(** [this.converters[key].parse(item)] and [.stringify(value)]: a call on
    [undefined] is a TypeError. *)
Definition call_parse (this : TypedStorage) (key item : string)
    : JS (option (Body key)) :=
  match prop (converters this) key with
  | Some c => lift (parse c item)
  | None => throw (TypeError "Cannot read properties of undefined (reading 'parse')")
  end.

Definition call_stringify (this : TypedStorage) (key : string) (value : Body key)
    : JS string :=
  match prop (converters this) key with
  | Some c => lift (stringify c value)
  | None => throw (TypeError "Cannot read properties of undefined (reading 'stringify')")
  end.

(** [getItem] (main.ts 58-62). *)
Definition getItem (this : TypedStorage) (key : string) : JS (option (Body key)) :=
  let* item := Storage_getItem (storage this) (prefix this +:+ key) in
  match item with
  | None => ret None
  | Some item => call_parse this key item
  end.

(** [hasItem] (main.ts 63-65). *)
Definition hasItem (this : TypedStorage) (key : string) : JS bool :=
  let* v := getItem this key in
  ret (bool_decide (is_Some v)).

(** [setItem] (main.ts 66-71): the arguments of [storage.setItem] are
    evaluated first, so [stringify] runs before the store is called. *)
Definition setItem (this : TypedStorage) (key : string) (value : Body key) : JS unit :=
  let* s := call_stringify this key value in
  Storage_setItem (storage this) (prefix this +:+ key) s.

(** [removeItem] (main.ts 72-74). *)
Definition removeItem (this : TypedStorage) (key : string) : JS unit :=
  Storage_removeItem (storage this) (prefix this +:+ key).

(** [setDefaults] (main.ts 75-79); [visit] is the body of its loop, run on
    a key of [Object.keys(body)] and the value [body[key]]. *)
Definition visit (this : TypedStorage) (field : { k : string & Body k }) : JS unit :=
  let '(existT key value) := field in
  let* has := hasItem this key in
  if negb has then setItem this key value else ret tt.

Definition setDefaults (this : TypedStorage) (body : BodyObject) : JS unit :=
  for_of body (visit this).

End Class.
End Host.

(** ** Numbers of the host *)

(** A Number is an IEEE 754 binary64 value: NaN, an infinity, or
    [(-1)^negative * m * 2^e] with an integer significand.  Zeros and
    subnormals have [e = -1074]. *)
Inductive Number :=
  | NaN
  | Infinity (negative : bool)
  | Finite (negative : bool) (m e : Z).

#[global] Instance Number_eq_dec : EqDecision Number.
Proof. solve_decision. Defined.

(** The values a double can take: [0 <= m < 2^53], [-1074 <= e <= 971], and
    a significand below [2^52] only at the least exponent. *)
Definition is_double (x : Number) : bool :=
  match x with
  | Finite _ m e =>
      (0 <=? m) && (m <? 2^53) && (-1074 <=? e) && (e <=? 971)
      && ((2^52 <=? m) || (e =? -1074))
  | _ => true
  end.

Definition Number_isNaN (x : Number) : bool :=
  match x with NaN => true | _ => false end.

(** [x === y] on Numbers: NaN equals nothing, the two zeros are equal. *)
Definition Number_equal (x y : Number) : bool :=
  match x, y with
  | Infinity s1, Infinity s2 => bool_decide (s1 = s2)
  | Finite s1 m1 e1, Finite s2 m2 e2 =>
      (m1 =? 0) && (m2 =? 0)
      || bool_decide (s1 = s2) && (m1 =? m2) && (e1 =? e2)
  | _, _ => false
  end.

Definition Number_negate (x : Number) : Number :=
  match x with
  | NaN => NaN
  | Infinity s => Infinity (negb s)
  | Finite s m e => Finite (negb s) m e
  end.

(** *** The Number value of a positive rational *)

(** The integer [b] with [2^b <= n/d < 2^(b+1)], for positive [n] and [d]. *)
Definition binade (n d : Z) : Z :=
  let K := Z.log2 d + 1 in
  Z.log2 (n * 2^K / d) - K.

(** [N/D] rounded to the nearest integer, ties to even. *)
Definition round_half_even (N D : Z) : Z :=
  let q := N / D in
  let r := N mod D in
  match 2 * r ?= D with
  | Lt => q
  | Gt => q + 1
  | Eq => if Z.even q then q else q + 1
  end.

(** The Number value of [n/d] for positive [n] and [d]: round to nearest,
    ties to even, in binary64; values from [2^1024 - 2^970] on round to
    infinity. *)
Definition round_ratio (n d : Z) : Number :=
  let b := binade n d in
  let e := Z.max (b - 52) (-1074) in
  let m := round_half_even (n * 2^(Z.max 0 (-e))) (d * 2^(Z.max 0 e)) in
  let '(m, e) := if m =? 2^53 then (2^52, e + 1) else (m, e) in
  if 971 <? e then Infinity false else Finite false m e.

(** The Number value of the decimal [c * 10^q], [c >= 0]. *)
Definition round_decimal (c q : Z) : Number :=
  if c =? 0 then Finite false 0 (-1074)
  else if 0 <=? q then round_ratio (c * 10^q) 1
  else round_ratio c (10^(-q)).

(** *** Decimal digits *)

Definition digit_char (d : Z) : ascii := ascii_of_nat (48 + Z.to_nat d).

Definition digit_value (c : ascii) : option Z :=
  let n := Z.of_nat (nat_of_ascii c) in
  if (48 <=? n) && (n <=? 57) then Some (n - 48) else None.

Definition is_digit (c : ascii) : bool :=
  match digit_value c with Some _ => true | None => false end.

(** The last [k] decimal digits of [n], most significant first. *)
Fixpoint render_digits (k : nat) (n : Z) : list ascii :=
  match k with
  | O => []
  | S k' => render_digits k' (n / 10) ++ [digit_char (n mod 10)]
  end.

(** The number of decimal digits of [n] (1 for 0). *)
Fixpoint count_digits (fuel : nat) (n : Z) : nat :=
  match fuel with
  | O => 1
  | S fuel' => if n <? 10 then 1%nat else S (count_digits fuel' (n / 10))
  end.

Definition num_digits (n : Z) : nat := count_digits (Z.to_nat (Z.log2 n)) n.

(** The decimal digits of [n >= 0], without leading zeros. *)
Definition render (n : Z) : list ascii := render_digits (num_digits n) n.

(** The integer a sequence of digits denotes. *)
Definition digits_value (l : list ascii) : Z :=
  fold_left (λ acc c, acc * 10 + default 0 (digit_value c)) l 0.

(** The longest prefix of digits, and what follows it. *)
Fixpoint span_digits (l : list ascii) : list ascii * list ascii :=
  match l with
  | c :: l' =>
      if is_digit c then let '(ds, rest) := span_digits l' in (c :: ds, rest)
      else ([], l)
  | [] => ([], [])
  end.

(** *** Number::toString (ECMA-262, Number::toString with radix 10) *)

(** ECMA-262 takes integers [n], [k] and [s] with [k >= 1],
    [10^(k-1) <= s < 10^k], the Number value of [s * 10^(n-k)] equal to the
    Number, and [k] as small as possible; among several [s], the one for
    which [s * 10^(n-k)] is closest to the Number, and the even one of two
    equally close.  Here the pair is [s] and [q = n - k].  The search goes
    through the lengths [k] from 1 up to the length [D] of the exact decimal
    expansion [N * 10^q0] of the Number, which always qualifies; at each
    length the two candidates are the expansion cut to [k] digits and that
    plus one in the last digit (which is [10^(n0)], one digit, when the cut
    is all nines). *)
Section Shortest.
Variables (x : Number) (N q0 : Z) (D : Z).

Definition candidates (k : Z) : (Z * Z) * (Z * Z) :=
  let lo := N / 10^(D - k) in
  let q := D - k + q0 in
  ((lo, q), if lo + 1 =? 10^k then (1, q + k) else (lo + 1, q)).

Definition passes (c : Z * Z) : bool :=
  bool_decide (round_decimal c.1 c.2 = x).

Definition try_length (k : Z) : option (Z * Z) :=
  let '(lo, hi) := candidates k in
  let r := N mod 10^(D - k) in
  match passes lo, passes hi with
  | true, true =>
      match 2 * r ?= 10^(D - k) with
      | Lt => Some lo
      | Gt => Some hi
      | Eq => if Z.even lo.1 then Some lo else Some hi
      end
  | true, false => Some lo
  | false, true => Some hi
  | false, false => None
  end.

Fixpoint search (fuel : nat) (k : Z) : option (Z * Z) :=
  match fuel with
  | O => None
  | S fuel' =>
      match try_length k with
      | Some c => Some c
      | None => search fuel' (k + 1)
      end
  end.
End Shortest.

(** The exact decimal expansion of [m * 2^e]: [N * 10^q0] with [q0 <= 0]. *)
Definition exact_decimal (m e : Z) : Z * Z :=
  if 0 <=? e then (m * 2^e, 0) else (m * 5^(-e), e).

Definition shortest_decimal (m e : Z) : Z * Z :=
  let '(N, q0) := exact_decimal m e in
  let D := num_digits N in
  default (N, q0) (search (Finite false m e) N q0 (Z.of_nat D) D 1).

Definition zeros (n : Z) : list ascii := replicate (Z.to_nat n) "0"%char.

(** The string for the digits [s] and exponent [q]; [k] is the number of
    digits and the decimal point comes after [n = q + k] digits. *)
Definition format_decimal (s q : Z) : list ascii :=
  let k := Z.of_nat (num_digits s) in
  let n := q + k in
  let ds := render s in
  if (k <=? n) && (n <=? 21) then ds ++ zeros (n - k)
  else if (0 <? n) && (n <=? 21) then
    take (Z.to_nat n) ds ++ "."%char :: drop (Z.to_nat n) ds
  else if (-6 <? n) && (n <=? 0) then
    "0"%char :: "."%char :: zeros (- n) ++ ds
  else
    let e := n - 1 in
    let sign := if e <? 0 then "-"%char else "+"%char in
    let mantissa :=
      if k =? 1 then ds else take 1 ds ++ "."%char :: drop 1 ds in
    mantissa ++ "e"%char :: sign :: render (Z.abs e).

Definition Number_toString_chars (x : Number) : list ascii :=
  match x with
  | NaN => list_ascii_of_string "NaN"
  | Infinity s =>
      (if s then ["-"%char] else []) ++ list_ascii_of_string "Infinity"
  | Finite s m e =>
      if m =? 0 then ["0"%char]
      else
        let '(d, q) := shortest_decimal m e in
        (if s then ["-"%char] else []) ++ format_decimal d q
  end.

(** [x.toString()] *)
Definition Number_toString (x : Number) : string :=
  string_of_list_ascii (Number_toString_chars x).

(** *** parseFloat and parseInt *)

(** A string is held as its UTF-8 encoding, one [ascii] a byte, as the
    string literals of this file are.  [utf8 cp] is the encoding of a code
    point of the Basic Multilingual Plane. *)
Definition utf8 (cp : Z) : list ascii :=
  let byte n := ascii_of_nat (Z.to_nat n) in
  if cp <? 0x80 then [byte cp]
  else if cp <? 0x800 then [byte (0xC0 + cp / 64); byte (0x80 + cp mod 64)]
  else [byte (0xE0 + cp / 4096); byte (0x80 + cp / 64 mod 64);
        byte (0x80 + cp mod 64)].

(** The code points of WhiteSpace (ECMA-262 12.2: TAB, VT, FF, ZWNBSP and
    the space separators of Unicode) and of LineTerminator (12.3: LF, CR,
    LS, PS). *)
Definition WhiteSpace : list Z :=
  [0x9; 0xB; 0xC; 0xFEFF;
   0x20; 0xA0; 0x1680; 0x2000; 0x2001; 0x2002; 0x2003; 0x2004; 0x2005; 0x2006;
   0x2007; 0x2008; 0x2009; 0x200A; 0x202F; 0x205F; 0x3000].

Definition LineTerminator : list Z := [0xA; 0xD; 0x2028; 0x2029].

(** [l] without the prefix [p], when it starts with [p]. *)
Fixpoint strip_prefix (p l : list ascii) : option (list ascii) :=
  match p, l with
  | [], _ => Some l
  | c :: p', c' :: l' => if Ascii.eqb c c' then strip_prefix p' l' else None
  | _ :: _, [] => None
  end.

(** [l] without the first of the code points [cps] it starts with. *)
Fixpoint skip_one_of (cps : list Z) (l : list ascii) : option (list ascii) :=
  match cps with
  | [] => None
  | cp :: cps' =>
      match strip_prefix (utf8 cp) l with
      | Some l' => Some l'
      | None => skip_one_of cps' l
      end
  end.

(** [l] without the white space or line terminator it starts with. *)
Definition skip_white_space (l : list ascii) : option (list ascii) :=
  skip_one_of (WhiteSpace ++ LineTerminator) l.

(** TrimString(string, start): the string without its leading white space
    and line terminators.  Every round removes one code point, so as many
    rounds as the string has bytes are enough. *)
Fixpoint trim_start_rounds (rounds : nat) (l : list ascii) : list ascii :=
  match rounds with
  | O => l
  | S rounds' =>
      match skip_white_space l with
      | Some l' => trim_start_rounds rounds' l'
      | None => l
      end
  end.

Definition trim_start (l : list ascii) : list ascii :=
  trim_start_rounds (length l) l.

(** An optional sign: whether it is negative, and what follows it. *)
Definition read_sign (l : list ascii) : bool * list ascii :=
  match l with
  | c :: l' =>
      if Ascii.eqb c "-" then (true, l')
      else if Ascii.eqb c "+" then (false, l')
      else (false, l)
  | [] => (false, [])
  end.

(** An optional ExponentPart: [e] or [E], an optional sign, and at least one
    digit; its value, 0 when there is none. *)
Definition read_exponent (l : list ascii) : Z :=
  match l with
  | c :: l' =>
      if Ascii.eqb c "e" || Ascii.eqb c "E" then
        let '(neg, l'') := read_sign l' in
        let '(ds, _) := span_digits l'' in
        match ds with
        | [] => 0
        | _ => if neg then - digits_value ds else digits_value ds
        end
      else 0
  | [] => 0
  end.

────────────────────

▸ **TASK PROMPT**
Within the data above, the span starting at the line containing "bool) (m e : Z)." and ending at the line containing "Z.log2 (n * 2^K / d) - K." is to be retyped exactly, with no other lines.

▸ **EXPECTED ANSWER**
  | Finite (negative : bool) (m e : Z).

#[global] Instance Number_eq_dec : EqDecision Number.
Proof. solve_decision. Defined.

(** The values a double can take: [0 <= m < 2^53], [-1074 <= e <= 971], and
    a significand below [2^52] only at the least exponent. *)
Definition is_double (x : Number) : bool :=
  match x with
  | Finite _ m e =>
      (0 <=? m) && (m <? 2^53) && (-1074 <=? e) && (e <=? 971)
      && ((2^52 <=? m) || (e =? -1074))
  | _ => true
  end.

Definition Number_isNaN (x : Number) : bool :=
  match x with NaN => true | _ => false end.

(** [x === y] on Numbers: NaN equals nothing, the two zeros are equal. *)
Definition Number_equal (x y : Number) : bool :=
  match x, y with
  | Infinity s1, Infinity s2 => bool_decide (s1 = s2)
  | Finite s1 m1 e1, Finite s2 m2 e2 =>
      (m1 =? 0) && (m2 =? 0)
      || bool_decide (s1 = s2) && (m1 =? m2) && (e1 =? e2)
  | _, _ => false
  end.

Definition Number_negate (x : Number) : Number :=
  match x with
  | NaN => NaN
  | Infinity s => Infinity (negb s)
  | Finite s m e => Finite (negb s) m e
  end.

(** *** The Number value of a positive rational *)

(** The integer [b] with [2^b <= n/d < 2^(b+1)], for positive [n] and [d]. *)
Definition binade (n d : Z) : Z :=
  let K := Z.log2 d + 1 in
  Z.log2 (n * 2^K / d) - K.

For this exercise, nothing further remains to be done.